- Toyota is buying Lyft’s self-driving technology unit for $550 million, the companies said Monday.
- Lyft joins Uber in ditching plans to make its own self-driving vehicle.
- The self-driving unit, Level 5, will become a part of Toyota’s new Woven Planet division.
- See more stories on Insider’s business page.
Toyota Motor Corp will acquire Lyft Inc’s self-driving technology unit for $550 million, the companies said, as the Japanese firm steps up its automation ambitions with the newly created Woven Planet division.
The acquisition of Level 5 automation will also provide Toyota access to the US ride-hailing firm’s more than 300 employees of the essentially complete autonomy technology.
“This is the first step of establishing and bringing together the people. Obviously building technology and product requires people, and that’s much what this acquisition is about,” Woven Planet chief executive James Kuffner told reporters on Tuesday.
It will also give Toyota a direct presence in Silicon Valley and London and expand smart-city project “Woven City” at the base of Japan’s Mt. Fuji, effectively helping it ride through dramatic changes expected in the mobility industry and major centres, he said.
For Lyft, the deal will allow it to become profitable sooner and takes away the burden and risk of developing a costly technology that has yet to enter the mainstream.
Kuffner said Woven Planet, which was set up in January, intends to continue investing and growing the team, although he refrained from commenting about any timeline or future acquisition plans.
Takaki Nakanishi, an auto industry analyst and chief executive of the Nakanishi Research Institute, said by expanding partnerships, Toyota is “moving a step towards realizing its goals,” including self-driving technology.
Toyota has other self-driving projects in the works
Toyota, which currently offers Level 2 automation with advanced driver assistance technology, has other self-driving projects and has been working closely with ride hailing firms.
It owns a stake in China’s top ride-hailing firm Didi Chuxing and Southeast Asia’s Grab and also had a stake in the self-driving unit of Lyft’s larger rival Uber Technology Inc, but transferred the stake when Uber sold the unit in December to car startup Aurora.
Toyota said in February it would develop and build autonomous minivans for ride-hailing networks with Aurora and longtime supplier partner Denso Corp.
Lyft’s sale allows it to offload cash-burning side businesses and focus on reviving their core divisions following a bruising pandemic year.

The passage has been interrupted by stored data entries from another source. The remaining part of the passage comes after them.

(** C8 on the code. One thread that pairs its calls, [lock], [lock_shared],
    [unlock], [unlock_shared], ends in a reachable state where it is still
    in the writer slot, its acquisition complete, with stored depth 0:
    [unlock] brought the depth from 2 to 1 and [unlock_shared], which
    decrements the writer depth without the test for 1, stored 0. *)
Theorem writer_depth_zero_stored :
  ∃ σ,
    script [(1%nat, Lock); (1%nat, LockShared); (1%nat, Unlock);
            (1%nat, UnlockShared)] [false; false] init
    = Ok σ (Some RetVoid)
    ∧ reachable {[1%nat]} σ
    ∧ holds_exclusive σ 1%nat
    ∧ _writersOwnership (obj σ) = 0.
Proof.
  eexists. split; [vm_compute; reflexivity|]. split; [|by split].
  pose proof (script_reachable {[1%nat]}
    [(1%nat, Lock); (1%nat, LockShared); (1%nat, Unlock); (1%nat, UnlockShared)]
    [false; false] init) as Hreach.
  apply Hreach; [|apply reachable_init].
  repeat constructor; simpl; by apply elem_of_singleton.
Qed.

(** ** Reentrancy and round trip *)

Lemma calls_succ_l n ws t o σ σ1 :
  call ws t o σ = Ok σ1 (Some RetVoid) →
  calls (N.succ n) ws t o σ = calls n ws t o σ1.
Proof. intros Hc. unfold calls. rewrite N.iter_succ_r. simpl. by rewrite Hc. Qed.

Section nesting.

Variables (t : tid) (ws : list bool).

(** [n] more [lock] calls of the writer add [n] to the depth, modulo
    [2 ^ 32]. *)
Lemma nested_lock n d σ :
  ready σ t →
  _writerThreadId (obj σ) = Some t →
  _writersOwnership (obj σ) = d mod UINT32_MOD →
  returns_with (calls n ws t Lock σ) t
    (λ s', _writerThreadId s' = Some t
           ∧ _writersOwnership s' = (d + Z.of_N n) mod UINT32_MOD
           ∧ _readersOwnership s' = _readersOwnership (obj σ)
           ∧ _waitingWriters s' = _waitingWriters (obj σ)).
Proof.
  intros Hready Hs Hd.
  apply (calls_invariant
    (λ k s', _writerThreadId s' = Some t
             ∧ _writersOwnership s' = (d + Z.of_N k) mod UINT32_MOD
             ∧ _readersOwnership s' = _readersOwnership (obj σ)
             ∧ _waitingWriters s' = _waitingWriters (obj σ))); [done| |].
  - repeat split; try done. by rewrite Z.add_0_r.
  - intros k σk _ Hrk (Hsk & Hdk & Hrdk & Hwwk).
    eapply returns_returns_with; [by apply lock_fast|]. simpl.
    repeat split; try done. rewrite Hdk, N2Z.inj_succ. lia32.
Qed.

(** While the depth is not 1, every [unlock] takes one level off. *)
Lemma nested_unlock w k n σ :
  (k < n)%N → (n <= 2 ^ 32)%N →
  ready σ t →
  _writerThreadId (obj σ) = Some t →
  _writersOwnership (obj σ) = Z.of_N n mod UINT32_MOD →
  returns_with (calls k (w :: ws) t Unlock σ) t
    (λ s', _writerThreadId s' = Some t
           ∧ _writersOwnership s' = (Z.of_N n - Z.of_N k) mod UINT32_MOD
           ∧ _readersOwnership s' = _readersOwnership (obj σ)
           ∧ _waitingWriters s' = _waitingWriters (obj σ)).
Proof.
  intros Hk Hn Hready Hs Hd.
  apply (calls_invariant
    (λ k s', _writerThreadId s' = Some t
             ∧ _writersOwnership s' = (Z.of_N n - Z.of_N k) mod UINT32_MOD
             ∧ _readersOwnership s' = _readersOwnership (obj σ)
             ∧ _waitingWriters s' = _waitingWriters (obj σ))); [done| |].
  - repeat split; try done. by rewrite Z.sub_0_r.
  - intros j σj Hj Hrj (Hsj & Hdj & Hrdj & Hwwj).
    eapply returns_returns_with; [apply unlock_nested; try done|].
    + rewrite Hdj. lia32.
    + simpl. repeat split; try done. rewrite Hdj, N2Z.inj_succ. lia32.
Qed.

(** The same two laws for the reader entry of [t]. *)
Lemma nested_lock_shared n d σ :
  ready σ t →
  _writerThreadId (obj σ) = None →
  _readersOwnership (obj σ) = {[t := d mod UINT32_MOD]} →
  returns_with (calls n ws t LockShared σ) t
    (λ s', _writerThreadId s' = None
           ∧ _readersOwnership s' = {[t := (d + Z.of_N n) mod UINT32_MOD]}
           ∧ _waitingWriters s' = _waitingWriters (obj σ)).
Proof.
  intros Hready Hs Hd.
  apply (calls_invariant
    (λ k s', _writerThreadId s' = None
             ∧ _readersOwnership s' = {[t := (d + Z.of_N k) mod UINT32_MOD]}
             ∧ _waitingWriters s' = _waitingWriters (obj σ))); [done| |].
  - repeat split; try done. by rewrite Z.add_0_r.
  - intros k σk _ Hrk (Hsk & Hrdk & Hwwk).
    eapply returns_returns_with.
    + apply lock_shared_nested; [done|by rewrite Hsk|].
      rewrite Hrdk. apply lookup_singleton_eq.
    + simpl. repeat split; try done.
      rewrite Hrdk, insert_singleton_eq, N2Z.inj_succ. f_equal. lia32.
Qed.

Lemma nested_unlock_shared k n σ :
  (k < n)%N → (n <= 2 ^ 32)%N →
  ready σ t →
  _writerThreadId (obj σ) = None →
  _readersOwnership (obj σ) = {[t := Z.of_N n mod UINT32_MOD]} →
  returns_with (calls k ws t UnlockShared σ) t
    (λ s', _writerThreadId s' = None
           ∧ _readersOwnership s'
             = {[t := (Z.of_N n - Z.of_N k) mod UINT32_MOD]}
           ∧ _waitingWriters s' = _waitingWriters (obj σ)).
Proof.
  intros Hk Hn Hready Hs Hd.
  apply (calls_invariant
    (λ k s', _writerThreadId s' = None
             ∧ _readersOwnership s'
               = {[t := (Z.of_N n - Z.of_N k) mod UINT32_MOD]}
             ∧ _waitingWriters s' = _waitingWriters (obj σ))); [done| |].
  - repeat split; try done. by rewrite Z.sub_0_r.
  - intros j σj Hj Hrj (Hsj & Hrdj & Hwwj).
    eapply returns_returns_with.
    + apply unlock_shared_nested; [done|by rewrite Hsj| |].
      * rewrite Hrdj. apply lookup_singleton_eq.
      * lia32.
    + simpl. repeat split; try done.
      rewrite Hrdj, insert_singleton_eq, N2Z.inj_succ. f_equal. lia32.
Qed.

End nesting.

Lemma returns_with_mono res t (P Q : RecursiveSharedMutex → Prop) :
  returns_with res t P → (∀ s, P s → Q s) → returns_with res t Q.
Proof. intros (σ' & Hres & HP & Hr) HPQ. exists σ'. eauto. Qed.

Lemma flags_cons j w (ws : list bool) :
  ∃ w' ws', replicate j true ++ false :: w :: ws = w' :: ws'.
Proof. destruct j; simpl; eauto. Qed.

Section from_unlocked.

Variables (threads : gset tid) (σ : sys) (t : tid).
Variables (j : nat) (w : bool) (ws : list bool).
Hypothesis Hreach : reachable threads σ.
Hypothesis Hunlocked : unlocked (obj σ).
Hypothesis Hready : ready σ t.

Local Abbreviation fl := (replicate j true ++ false :: w :: ws).

(** [n >= 1] calls of [lock] on an unlocked lock: the first one claims the
    slot at the stored depth 1, the others nest. *)
Lemma locks_from_unlocked n :
  (1 <= n)%N →
  returns_with (calls n fl t Lock σ) t
    (λ s', _writerThreadId s' = Some t
           ∧ _writersOwnership s' = Z.of_N n mod UINT32_MOD
           ∧ _readersOwnership s' = ∅
           ∧ _waitingWriters s' = 0).
Proof.
  intros Hn. destruct Hunlocked as (Hs & Hrd & Hww).
  pose proof (inv_depth _ (reachable_Inv _ _ Hreach) Hs) as Hd.
  destruct (lock_acquire t σ j w ws Hready Hs Hrd) as (σ1 & Hc1 & Hobj1 & Hr1).
  rewrite <- (N.succ_pred n) by lia. rewrite (calls_succ_l _ _ _ _ _ _ Hc1).
  eapply returns_with_mono.
  - apply (nested_lock t fl (N.pred n) 1 σ1 Hr1); by rewrite Hobj1.
  - intros s' (Hs' & Hd' & Hrd' & Hww'). rewrite Hobj1 in Hrd', Hww'.
    simpl in *. repeat split; try done.
    + rewrite Hd'. f_equal. lia.
    + by rewrite Hrd'.
    + by rewrite Hww', Hww.
Qed.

It will receive $200 million cash upfront, with the remaining $350 million paid over five years.
Lyft did not immediately say how it plans to invest the funds. But the sale will allow Lyft to report third-quarter profit on an adjusted basis of earnings before interest, taxes, depreciation and amortization as long as the company continues to recover from the coronavirus pandemic, it said.
The sale will also remove $100 million in annual net operating costs, Lyft said.
Lyft will now focus on what it can do best with autonomous vehicles by offering services such as routing, consumer interface and managing, and maintaining and cleaning partners’ autonomous vehicle fleets, which could mean added revenue, it said.
Lyft already allows consumers to book rides in self-driving vehicles in select cities in partnerships with Alphabet Inc’s Waymo and Motional, the joint venture between Hyundai Motor Co and Aptiv.
It will continue to collect real-world driving data through some 10,000 vehicles it rents out to consumers and ride-hail drivers. The data is valuable for the development of self-driving vehicles that Woven Planet will have access to under the deal.
But Lyft also believes human ride-hail drivers will remain important for the foreseeable future to serve customers during peak demand periods, bad weather, or in areas that self-driving cars are unable to navigate.